In order for firefighters to be healthy and save others, they must first protect themselves.
Chief Weiss purchased new hoods with special material to cover and layer the areas most susceptible to absorbing carcinogens.
"After exposure, going into a fire, these are the areas where it's considered high absorption of carcinogens. The jawline and neck and thyroid area," he said, as she showed FOX6 News a thermographic picture of a person before and after exposure.
There's a stark difference when comparing the new and old photographs.
Chief Weiss showed FOX6 a chart where the traditional mask shows the amount of carcinogens going into the hood -- showing what gets into firefighters' bodies. With the hood, almost nothing gets in.
It's a key piece of equipment, considering for every five-degree rise in body temperature, the absorption rate into the body increases by 400%. With newer homes burning hotter and filled with more synthetic and man-made materials, there are a lot more chemicals in the air.
Bodies are giant sponges, so to reduce the amount of smoke and toxins, aftercare is just as critical.
"When they are done firefighting, they go through a gross decon. They are hosed off on scene. We take a brush and a special soap and scrub them down. They take their gear off. We have special wipes. They wipe and clean hands and wipe this area so there is no soot on them. We urge them to take a shower within an hour," said Chief Weiss.

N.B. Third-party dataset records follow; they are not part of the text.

Lemma fail_tool_run_outcome {A} t x f fr tn err (e e0 e1 : ENV) :
  flow_ready f fr tn e -> flow_of_ t e0 = (Ok f, e1) -> engine_view (db e) = engine_view (db e0) ->
  rows e0 !! t = Some x ->
  rows e = <[t := with_tool_result (run_status_str RS_RUNNING) (tool_status_str TR_EXECUTING) [] [] x]> (rows e0) ->
  exists e', fail_ t x err e = ((Err err : res exc A), e') /\ node_frame e e' /\
    settled_rows t (Err err) x e0 e' /\
    failures e' = failures e ++ [(t, if is_domain_validation err then "tool_response_validation_failed"
                                     else "tool_execution_error")] /\
    nw_responses (world e') = nw_responses (world e).
Proof.
  intros Hr Hf Hv Hx Hrows. set (y := with_tool_result _ _ _ _ x) in Hrows.
  assert (Hy : rows e !! t = Some y) by (rewrite Hrows; apply lookup_insert_eq).
  unfold fail_tool_run. rewrite (mbind_run _ _ _ _ _ (flow_of_stable t f e0 e1 e x y Hf Hv Hx Hy eq_refl eq_refl)).
  rewrite (mbind_run _ _ _ _ _ (context_run f fr tn e Hr)).
  set (first := if is_domain_validation err then _ else _).
  assert (H1 : exists e2, first e = (Ok tt, e2) /\ quiet_tools e e2).
  { unfold first. destruct (is_domain_validation err); [by eapply event_run|]. by exists e. }
  destruct H1 as (e2 & H1 & Q1). rewrite (mbind_run _ _ _ _ _ H1). destruct Q1 as (F1 & R1 & L1 & A1).
  assert (Hy2 : rows e2 !! t = Some y) by (by rewrite R1).
  destruct (update_row t (run_status_str RS_FAILED) (tool_status_str TR_ERROR) [] [("error", PStr (exc_str err))] e2 y Hy2)
    as (e3 & H3 & F3 & R3 & L3 & A3).
  rewrite (mbind_run _ _ _ _ _ H3).
  assert (Hr3 : flow_ready f fr tn e3) by (eapply flow_ready_frame; [|exact Hr]; by etrans).
  destruct (event_run f fr tn (fr_session fr) tn x "ToolInvocationFailed"
    (invocation_fields uuid_str latency_ms json_size t x 0 ++ [("error_class", PStr (exc_type err))]) e3 Hr3)
    as (e4 & H4 & F4 & R4 & L4 & A4).
  rewrite (mbind_run _ _ _ _ _ H4). unfold on_tools at 1, create_run_failure_for_tool_run, mbind_, mmodify, mraise.
  eexists. split; [reflexivity|]. split; [by etrans; [|etrans; [|exact F4]]; [|etrans; [exact F1|exact F3]]|].
  unfold settled_rows, rows, failures in *. simpl. split_and!; [|congruence..].
  rewrite R4, R3, R1, Hrows. by rewrite insert_insert_eq.
Qed.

The gear is put in a special compartment so they are not breathing in gasses.
Jason Mims, health and safety manager with the Milwaukee Fire Department said monitoring crews can help reduce the numbers of firefighters affected.
"We run annual firefighters' physicals or medical screens and we look for cancer markers. Early diagnosis is important," said Mims.
They're just some of the steps taken to lessen the exposure so these firefighters can remain strong and survive.
"These guys dedicate a lot to their job. They go the extra extra mile to save lives. The least we can do is protect them," said Chief Weiss.
Just recently, the Firefighter Cancer Registry Act was passed. The Voluntary Registry of Firefighters collects relevant history and occupational information that can be linked to available cancer registry data in existing state cancer registries. The hope is for it to help improve understanding of why firefighter cancer is occurring at such a high rate, and make it easier to prevent, detect and treat.